Brief: Stopping at the line that holds "path is supplied, or", repeat the lines below exactly, starting from the very first and including that final line.

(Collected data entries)
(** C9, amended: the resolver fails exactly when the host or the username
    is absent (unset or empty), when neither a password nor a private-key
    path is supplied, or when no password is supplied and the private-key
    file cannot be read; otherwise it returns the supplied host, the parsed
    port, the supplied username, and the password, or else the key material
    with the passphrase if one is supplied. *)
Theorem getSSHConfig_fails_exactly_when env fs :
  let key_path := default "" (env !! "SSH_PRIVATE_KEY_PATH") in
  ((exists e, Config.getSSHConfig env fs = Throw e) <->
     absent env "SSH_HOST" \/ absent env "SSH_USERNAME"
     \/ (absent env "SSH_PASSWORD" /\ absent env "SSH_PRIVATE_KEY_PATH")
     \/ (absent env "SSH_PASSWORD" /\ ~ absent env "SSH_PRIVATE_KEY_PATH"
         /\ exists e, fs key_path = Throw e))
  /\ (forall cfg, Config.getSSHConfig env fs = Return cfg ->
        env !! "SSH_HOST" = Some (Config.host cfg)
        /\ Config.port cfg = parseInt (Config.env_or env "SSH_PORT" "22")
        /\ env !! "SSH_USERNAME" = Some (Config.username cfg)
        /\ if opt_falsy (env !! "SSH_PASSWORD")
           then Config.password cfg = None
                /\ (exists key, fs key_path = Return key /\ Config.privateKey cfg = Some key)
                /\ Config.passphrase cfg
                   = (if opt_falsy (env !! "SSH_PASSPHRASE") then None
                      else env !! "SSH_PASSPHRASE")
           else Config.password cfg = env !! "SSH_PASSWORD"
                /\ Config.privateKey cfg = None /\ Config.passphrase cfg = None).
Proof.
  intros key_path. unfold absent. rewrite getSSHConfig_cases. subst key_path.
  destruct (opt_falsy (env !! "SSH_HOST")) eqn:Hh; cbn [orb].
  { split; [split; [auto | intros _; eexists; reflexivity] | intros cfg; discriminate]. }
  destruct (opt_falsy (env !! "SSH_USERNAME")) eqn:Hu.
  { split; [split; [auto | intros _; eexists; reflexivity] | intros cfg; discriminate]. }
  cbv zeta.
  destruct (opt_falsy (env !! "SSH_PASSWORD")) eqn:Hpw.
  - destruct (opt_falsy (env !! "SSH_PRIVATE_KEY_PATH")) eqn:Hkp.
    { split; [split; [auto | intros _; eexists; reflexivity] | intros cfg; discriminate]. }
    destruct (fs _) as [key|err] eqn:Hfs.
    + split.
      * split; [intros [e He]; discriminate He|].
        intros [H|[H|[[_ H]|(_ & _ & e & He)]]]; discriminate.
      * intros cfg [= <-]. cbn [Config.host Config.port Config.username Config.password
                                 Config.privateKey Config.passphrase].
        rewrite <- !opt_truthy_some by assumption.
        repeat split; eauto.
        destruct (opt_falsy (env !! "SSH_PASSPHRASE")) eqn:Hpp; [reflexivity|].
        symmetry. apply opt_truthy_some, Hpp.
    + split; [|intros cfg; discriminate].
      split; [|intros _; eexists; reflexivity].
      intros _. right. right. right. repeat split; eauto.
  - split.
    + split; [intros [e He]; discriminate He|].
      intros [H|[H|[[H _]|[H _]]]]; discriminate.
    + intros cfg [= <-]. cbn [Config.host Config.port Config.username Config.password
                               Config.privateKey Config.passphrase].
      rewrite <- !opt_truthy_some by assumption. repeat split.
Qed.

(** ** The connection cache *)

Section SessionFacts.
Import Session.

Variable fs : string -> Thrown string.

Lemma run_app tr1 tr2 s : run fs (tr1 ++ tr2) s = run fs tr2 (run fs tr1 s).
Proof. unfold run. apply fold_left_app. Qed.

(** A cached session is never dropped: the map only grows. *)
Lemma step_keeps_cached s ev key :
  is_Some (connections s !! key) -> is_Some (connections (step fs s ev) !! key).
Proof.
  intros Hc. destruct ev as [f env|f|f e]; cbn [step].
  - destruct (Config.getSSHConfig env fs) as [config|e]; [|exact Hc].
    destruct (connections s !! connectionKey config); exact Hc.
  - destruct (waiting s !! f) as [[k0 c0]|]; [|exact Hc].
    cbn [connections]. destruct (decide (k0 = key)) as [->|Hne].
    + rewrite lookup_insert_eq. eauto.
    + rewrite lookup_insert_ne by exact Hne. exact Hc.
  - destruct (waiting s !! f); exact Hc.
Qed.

Solution below:
(** C9, amended: the resolver fails exactly when the host or the username
    is absent (unset or empty), when neither a password nor a private-key
    path is supplied, or when no password is supplied and the private-key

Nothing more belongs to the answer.